I don't know the reason either. But the SB-700 manual has a page H-21 that mentions these. It shows the 8, 10, 11 mm values, calls 8mm Center, and calls 11mm Even. Does seem backwards. But it says the guide number is the same for any case of the dome (GN 14), which is not the case for longer values.
 

Revet

Senior Member
Thanks, I thought i was going crazy. I guess the real message is as soon as you put that diffuser dome on, you want a lower zoom (wide angle) for more light to diffuse. With it on, I doubt the whole center weighted, normal or even illumination patterns really matter that much anymore. Thanks for your help
 

WayneF

Senior Member
Thanks, I thought i was going crazy. I guess the real message is as soon as you put that diffuser dome on, you want a lower zoom (wide angle) for more light to diffuse. With it on, I doubt the whole center weighted, normal or even illumination patterns really matter that much anymore. Thanks for your help


I agree, just the Standard pattern seems plenty. The others just zoom a bit more or less, which we can always do manually. DX zoom too actually, but it is obviously handy to be automatic. :)

The dome switch (to declare wider zoom mm) has two purposes. One is just a number shown to the user in the LCD for their information, to use as they choose. I am puzzled too by the 8mm and 11mm values, seems backwards my expectations, but they are just numbers. I cannot imagine the flash has any use for the 8mm number.

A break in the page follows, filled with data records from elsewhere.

(* ===== verification/OvlLayers.v ===== *)
(** * Setting up the layers (super.c)

    [ovl_get_lowerstack] opens the lower directories, numbers their file
    systems and layers, and decides how inode numbers are made unique;
    features that a layer does not support are switched off.  A function
    gives an error or the new state of the mount. *)
From S2P Require Import Prelude CString OS OvlOptions OvlVfs OvlHandle OvlSim OvlLookup.
From Stdlib Require Import Sorting.Sorted.
Open Scope Z_scope.

(** ** The state of a mount *)

(** [struct ovl_sb]. *)
Record ovl_sb := OvlSb { os_sb : Z; os_pseudo_dev : Z; os_bad_uuid : bool; os_is_lower : bool; os_uuid : list ascii }.

(** The members of [struct ovl_layer] that are known here; the layer's file
    system is [fs[fsid]]. *)
Record mount_layer := MountLayer { ml_mnt : Z; ml_idx : Z; ml_fsid : Z }.

#[export] Instance mount_layer_eq_dec : EqDecision mount_layer.
Proof. solve_decision. Defined.

(** A path: the mount and the dentry. *)
Record path := Path { pa_mnt : Z; pa_dentry : Z }.

(** The members of [struct ovl_fs] and of the super block that mounting sets;
    [mf_fs] has [numfs] elements, [mf_layers] are the lower ones. *)
Record mount_fs := MountFs {
  mf_config : ovl_config;
  mf_upper : option Z;        (** the root of the upper mount *)
  mf_fs : list ovl_sb;
  mf_layers : list mount_layer;
  mf_traps : list Z;
  mf_namelen : Z;
  mf_xino_mode : Z;
  mf_stack_depth : Z;
  mf_bdevs : nat;             (** anonymous devices taken so far *)
  mf_inuse : gset Z           (** the inodes with the flag [I_OVL_INUSE], of all mounts *)
}.
Definition set_mf_config (x : ovl_config) (m : mount_fs) : mount_fs :=
  MountFs x (mf_upper m) (mf_fs m) (mf_layers m) (mf_traps m) (mf_namelen m) (mf_xino_mode m) (mf_stack_depth m) (mf_bdevs m) (mf_inuse m).
Definition set_mf_upper (x : option Z) (m : mount_fs) : mount_fs :=
  MountFs (mf_config m) x (mf_fs m) (mf_layers m) (mf_traps m) (mf_namelen m) (mf_xino_mode m) (mf_stack_depth m) (mf_bdevs m) (mf_inuse m).
Definition set_mf_fs (x : list ovl_sb) (m : mount_fs) : mount_fs :=
  MountFs (mf_config m) (mf_upper m) x (mf_layers m) (mf_traps m) (mf_namelen m) (mf_xino_mode m) (mf_stack_depth m) (mf_bdevs m) (mf_inuse m).
Definition set_mf_layers (x : list mount_layer) (m : mount_fs) : mount_fs :=
  MountFs (mf_config m) (mf_upper m) (mf_fs m) x (mf_traps m) (mf_namelen m) (mf_xino_mode m) (mf_stack_depth m) (mf_bdevs m) (mf_inuse m).
Definition set_mf_traps (x : list Z) (m : mount_fs) : mount_fs :=
  MountFs (mf_config m) (mf_upper m) (mf_fs m) (mf_layers m) x (mf_namelen m) (mf_xino_mode m) (mf_stack_depth m) (mf_bdevs m) (mf_inuse m).
Definition set_mf_namelen (x : Z) (m : mount_fs) : mount_fs :=
  MountFs (mf_config m) (mf_upper m) (mf_fs m) (mf_layers m) (mf_traps m) x (mf_xino_mode m) (mf_stack_depth m) (mf_bdevs m) (mf_inuse m).
Definition set_mf_xino_mode (x : Z) (m : mount_fs) : mount_fs :=
  MountFs (mf_config m) (mf_upper m) (mf_fs m) (mf_layers m) (mf_traps m) (mf_namelen m) x (mf_stack_depth m) (mf_bdevs m) (mf_inuse m).
Definition set_mf_stack_depth (x : Z) (m : mount_fs) : mount_fs :=
  MountFs (mf_config m) (mf_upper m) (mf_fs m) (mf_layers m) (mf_traps m) (mf_namelen m) (mf_xino_mode m) x (mf_bdevs m) (mf_inuse m).
Definition set_mf_bdevs (x : nat) (m : mount_fs) : mount_fs :=
  MountFs (mf_config m) (mf_upper m) (mf_fs m) (mf_layers m) (mf_traps m) (mf_namelen m) (mf_xino_mode m) (mf_stack_depth m) x (mf_inuse m).
Definition set_mf_inuse (x : gset Z) (m : mount_fs) : mount_fs :=
  MountFs (mf_config m) (mf_upper m) (mf_fs m) (mf_layers m) (mf_traps m) (mf_namelen m) (mf_xino_mode m) (mf_stack_depth m) (mf_bdevs m) x.
Definition on_mf_config (f : ovl_config → ovl_config) (m : mount_fs) : mount_fs := set_mf_config (f (mf_config m)) m.
Definition numfs (m : mount_fs) : Z := Z.of_nat (length (mf_fs m)).

(** [u ≫= f] on results. *)
Definition rbind {A B} (r : res A) (f : A → res B) : res B := match r with inl e => inl e | inr a => f a end.
Notation "'let+' x := r 'in' k" := (rbind r (fun x => k)) (at level 10, x pattern, k at level 200) : ovl_scope.
(** An [int] result. *)
Definition rcheck (err : Z) : res unit := if err =? 0 then inr tt else inl err.

(** ** The kernel *)

Class MountLib (W : Type) := {
  kern_path : W → cstr → res path;
  is_idmapped_mnt : W → Z → bool;
  vfs_statfs : W → path → res Z;              (** [f_namelen] *)
  s_stack_depth : W → Z → Z;
  clone_private_mount : W → path → res Z;     (** the root of the new mount *)
  get_anon_bdev : W → nat → res Z;            (** the n-th device *)
  iget5_locked : W → nat → bool;              (** is there memory for the n-th trap? *)
  kmalloc_at : W → nat → bool                 (** is there memory for the n-th array? *)
}.
(** Every anonymous device number is given once; a super block is an object at
    an address of its own; a private mount of a path shows the directory of
    the path. *)
Class MountLaws {W} {K : Vfs W} (L : MountLib W) : Prop := {
  anon_bdev_unique w n m d : get_anon_bdev w n = inr d → get_anon_bdev w m = inr d → n = m;
  sb_address w a b : s_addr (sb_of w a) = s_addr (sb_of w b) → sb_of w a = sb_of w b;
  sb_not_null w a : s_addr (sb_of w a) ≠ 0;
  clone_root w p r : clone_private_mount w p = inr r → r = pa_dentry p
}.

Definition OVL_MAX_STACK : Z := 500.
Definition FILESYSTEM_MAX_STACK_DEPTH : Z := 2.

Section layers.
Context {W : Type} {K : Vfs W} {L : MountLib W} (w : W).

(** ** Directories in use (util.c) *)

Definition inode_addr (dentry : Z) : Z := from_option i_addr 0 (de_inode (dentry_of w dentry)).
Definition ovl_is_inuse (dentry : Z) (m : mount_fs) : bool := bool_decide (inode_addr dentry ∈ mf_inuse m).
Definition ovl_inuse_trylock (dentry : Z) (m : mount_fs) : bool * mount_fs :=
  if ovl_is_inuse dentry m then (false, m) else (true, set_mf_inuse ({[inode_addr dentry]} ∪ mf_inuse m) m).
Definition ovl_inuse_unlock (dentry : option Z) (m : mount_fs) : mount_fs :=
  match dentry with Some d => set_mf_inuse (mf_inuse m ∖ {[inode_addr d]}) m | None => m end.

(** ** Opening a lower directory *)

Definition ovl_mount_dir_noesc (name : cstr) : res path :=
  if negb (nonempty name) then inl (- EINVAL)
  else
    let+ p := kern_path w name in
    let d := dentry_of w (pa_dentry p) in
    if ovl_dentry_weird d then inl (- EINVAL)
    else if is_idmapped_mnt w (pa_mnt p) then inl (- EINVAL)
    else if negb (d_is_dir d) then inl (- EINVAL)
    else inr p.

Definition ovl_check_namelen (p : path) (m : mount_fs) : res mount_fs :=
  let+ namelen := vfs_statfs w p in inr (set_mf_namelen (Z.max (mf_namelen m) namelen) m).

Definition ovl_lower_dir (name : cstr) (m : mount_fs) : res (path * mount_fs) :=
  let+ p := ovl_mount_dir_noesc name in
  let+ m := ovl_check_namelen p m in
  let m := set_mf_stack_depth (Z.max (mf_stack_depth m) (s_stack_depth w (pa_dentry p))) m in
  let fh_type := ovl_can_decode_fh w (sb_of w (pa_dentry p)) in
  let c := mf_config m in
  let m := if (c_nfs_export c || (c_index c && negb (is_none (c_upperdir c)))) && (fh_type =? 0)
           then on_mf_config (λ c, set_c_nfs_export false (set_c_index false c)) m else m in
  let m := if (c_xino (mf_config m) =? OVL_XINO_AUTO) && negb (is_none (c_upperdir (mf_config m))) && (fh_type =? 0)
           then on_mf_config (set_c_xino OVL_XINO_OFF) m else m in
  let m := if negb (fh_type =? FILEID_INO32_GEN) then set_mf_xino_mode (-1) m else m in
  inr (p, m).

(** ** File systems *)

Definition ovl_report_in_use (m : mount_fs) : Z := if c_index (mf_config m) then - EBUSY else 0.

Definition ovl_allow_offline_changes (c : ovl_config) : bool :=
  negb (c_index c) && negb (c_metacopy c) && negb (c_redirect_dir c) && negb (c_xino c =? OVL_XINO_ON).

Definition set_os_bad_uuid (f : ovl_sb) : ovl_sb := OvlSb (os_sb f) (os_pseudo_dev f) true (os_is_lower f) (os_uuid f).
Definition set_os_is_lower (f : ovl_sb) : ovl_sb := OvlSb (os_sb f) (os_pseudo_dev f) (os_bad_uuid f) true (os_uuid f).

(** The first file system that satisfies a test. *)
Fixpoint find_fs (f : ovl_sb → bool) (l : list ovl_sb) (i : nat) : option nat :=
  match l with [] => None | x :: l' => if f x then Some i else find_fs f l' (S i) end.

(** The result, and the table with the flag that the loop sets. *)
Definition ovl_lower_uuid_ok (m : mount_fs) (uuid : list ascii) : bool * mount_fs :=
  let c := mf_config m in
  if negb (c_nfs_export c) && is_none (mf_upper m) then (true, m)
  else if ovl_allow_offline_changes c && bool_decide (uuid = uuid_null) then (false, m)
  else
    match find_fs (λ f, os_is_lower f && bool_decide (os_uuid f = uuid)) (mf_fs m) 0 with
    | Some i => (false, set_mf_fs (alter set_os_bad_uuid i (mf_fs m)) m)
    | None => (true, m)
    end.

Definition new_bdev (m : mount_fs) : res (Z * mount_fs) :=
  let+ d := get_anon_bdev w (mf_bdevs m) in inr (d, set_mf_bdevs (S (mf_bdevs m)) m).

Definition ovl_get_fsid (p : path) (m : mount_fs) : res (Z * mount_fs) :=
  let sb := sb_of w (pa_dentry p) in
  match find_fs (λ f, os_sb f =? s_addr sb) (mf_fs m) 0 with
  | Some i => inr (Z.of_nat i, m)
  | None =>
    let '(ok, m) := ovl_lower_uuid_ok m (s_uuid sb) in
    let m :=
      if ok then m
      else
        let m := if c_xino (mf_config m) =? OVL_XINO_AUTO then on_mf_config (set_c_xino OVL_XINO_OFF) m else m in
        if c_index (mf_config m) || c_nfs_export (mf_config m)
        then on_mf_config (λ c, set_c_nfs_export false (set_c_index false c)) m else m in
    let+ (dev, m) := new_bdev m in
    inr (numfs m, set_mf_fs (mf_fs m ++ [OvlSb (s_addr sb) dev (negb ok) false (s_uuid sb)]) m)
  end.

(** ** Traps: the roots of the layers *)

Definition ovl_get_trap_inode (dir : Z) (m : mount_fs) : res mount_fs :=
  let d := dentry_of w dir in
  if negb (d_is_dir d) then inl (- ENOTDIR)
  else
    let key := from_option i_addr 0 (de_inode d) in
    if bool_decide (key ∈ mf_traps m) then inl (- ELOOP)
    else if negb (iget5_locked w (length (mf_traps m))) then inl (- ENOMEM)
    else inr (set_mf_traps (key :: mf_traps m) m).
Definition ovl_setup_trap (dir : Z) (m : mount_fs) : res mount_fs := ovl_get_trap_inode dir m.

(** ** The layers *)

(** The body of the loop of [ovl_get_layers]. *)
Definition get_layer (p : path) (m : mount_fs) : res mount_fs :=
  let+ (fsid, m) := ovl_get_fsid p m in
  let+ m := ovl_setup_trap (pa_dentry p) m in
  let+ _ := rcheck (if ovl_is_inuse (pa_dentry p) m then ovl_report_in_use m else 0) in
  let+ mnt := clone_private_mount w p in
  let idx := 1 + Z.of_nat (length (mf_layers m)) in
  inr (set_mf_fs (alter set_os_is_lower (Z.to_nat fsid) (mf_fs m))
        (set_mf_layers (mf_layers m ++ [MountLayer mnt idx fsid]) m)).
Fixpoint get_layers_loop (stack : list path) (m : mount_fs) : res mount_fs :=
  match stack with
  | [] => inr m
  | p :: stack' => let+ m := get_layer p m in get_layers_loop stack' m
  end.

(** The end of [ovl_get_layers]: how many bits of an inode number hold the
    number of the file system. *)
Definition set_xino_mode (m : mount_fs) : mount_fs :=
  if numfs m - (if is_none (mf_upper m) then 1 else 0) =? 1 then set_mf_xino_mode 0 m
  else if c_xino (mf_config m) =? OVL_XINO_OFF then set_mf_xino_mode (-1) m
  else if mf_xino_mode m <? 0 then set_mf_xino_mode (Z.log2 (numfs m - 1) + 2) m
  else m.

Definition ovl_get_layers (stack : list path) (m : mount_fs) : res mount_fs :=
  if negb (kmalloc_at w 1) then inl (- ENOMEM)
  else
    let+ (dev, m) := new_bdev m in
    let upper_sb := match mf_upper m with
                    | Some u => OvlSb (s_addr (sb_of w u)) dev false false (s_uuid (sb_of w u))
                    | None => OvlSb 0 dev false false []
                    end in
    let+ m := get_layers_loop stack (set_mf_fs [upper_sb] m) in
    inr (set_xino_mode m).

(** The layer as the rest of the module sees it. *)
Definition layer_of (m : mount_fs) (l : mount_layer) : ovl_layer :=
  Layer (ml_mnt l) (ml_idx l) (ml_fsid l)
    (match mf_fs m !! Z.to_nat (ml_fsid l) with Some f => os_bad_uuid f | None => false end).

Fixpoint open_lower_dirs (names : list cstr) (m : mount_fs) : res (list path * mount_fs) :=
  match names with
  | [] => inr ([], m)
  | name :: names' =>
    let+ (p, m) := ovl_lower_dir name m in
    let+ (ps, m) := open_lower_dirs names' m in
    inr (p :: ps, m)
  end.

(** The root's entry: its lower stack. *)
Definition ovl_get_lowerstack (lower : list cstr) (m : mount_fs) : res (list ovl_path * mount_fs) :=
  if is_none (c_upperdir (mf_config m)) && Nat.eqb (length lower) 1 then inl (- EINVAL)
  else if negb (kmalloc_at w 0) then inl (- ENOMEM)
  else
    let+ (stack, m) := open_lower_dirs lower m in
    let m := set_mf_stack_depth (mf_stack_depth m + 1) m in
    if FILESYSTEM_MAX_STACK_DEPTH <? mf_stack_depth m then inl (- EINVAL)
    else
      let+ m := ovl_get_layers stack m in
      if negb (kmalloc_at w 2) then inl (- ENOMEM)
      else inr (zip_with (λ p l, OvlPath (layer_of m l) (pa_dentry p)) stack (mf_layers m), m).

(** ** Layers within layers *)

(** The walk to the root of [ovl_check_layer]: the ancestors, from the parent
    on.  [fuel] bounds the depth of the tree. *)
Fixpoint check_ancestors (fuel : nat) (is_lower : bool) (next : Z) (m : mount_fs) : Z :=
  match fuel with
  | O => 0
  | S fuel =>
    let parent := de_parent (dentry_of w next) in
    if parent =? next then 0
    else
      let err :=
        if is_lower && match de_inode (dentry_of w parent) with
                       | Some i => bool_decide (i_addr i ∈ mf_traps m)
                       | None => false
                       end
        then - ELOOP
        else if ovl_is_inuse parent m then ovl_report_in_use m else 0 in
      if negb (err =? 0) then err else check_ancestors fuel is_lower parent m
  end.
Definition ovl_check_layer (fuel : nat) (dentry : option Z) (is_lower : bool) (m : mount_fs) : Z :=
  match dentry with None => 0 | Some d => check_ancestors fuel is_lower d m end.

Fixpoint check_lower_layers (fuel : nat) (layers : list mount_layer) (m : mount_fs) : Z :=
  match layers with
  | [] => 0
  | l :: layers' =>
    let err := ovl_check_layer fuel (Some (ml_mnt l)) true m in
    if negb (err =? 0) then err else check_lower_layers fuel layers' m
  end.
Definition ovl_check_overlapping_layers (fuel : nat) (workbasedir : option Z) (m : mount_fs) : Z :=
  let upper :=
    match mf_upper m with
    | None => 0
    | Some u =>
      let err := ovl_check_layer fuel (Some u) false m in
      if negb (err =? 0) then err else ovl_check_layer fuel workbasedir false m
    end in
  if negb (upper =? 0) then upper else check_lower_layers fuel (mf_layers m) m.
End layers.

The other purpose is to switch to a different lower guide number (wider but lower light level within that wider coverage). Flash models like SB-700, SB-800, SB-900 have a GN Mode, which is manual flash, but we enter a distance and it computes flash level for that distance using guide number. Pretty accurately too. It has to know the guide numbers, and snapping the dome in place trips a switch to tell it is there, and that the guide number is changed. The manual says the 8mm, 10mm, 11mm patterns all are GN 14 (no change with pattern, which is surprising too), but the GN 14 is much lower than without the dome, which is necessary for GN mode to know.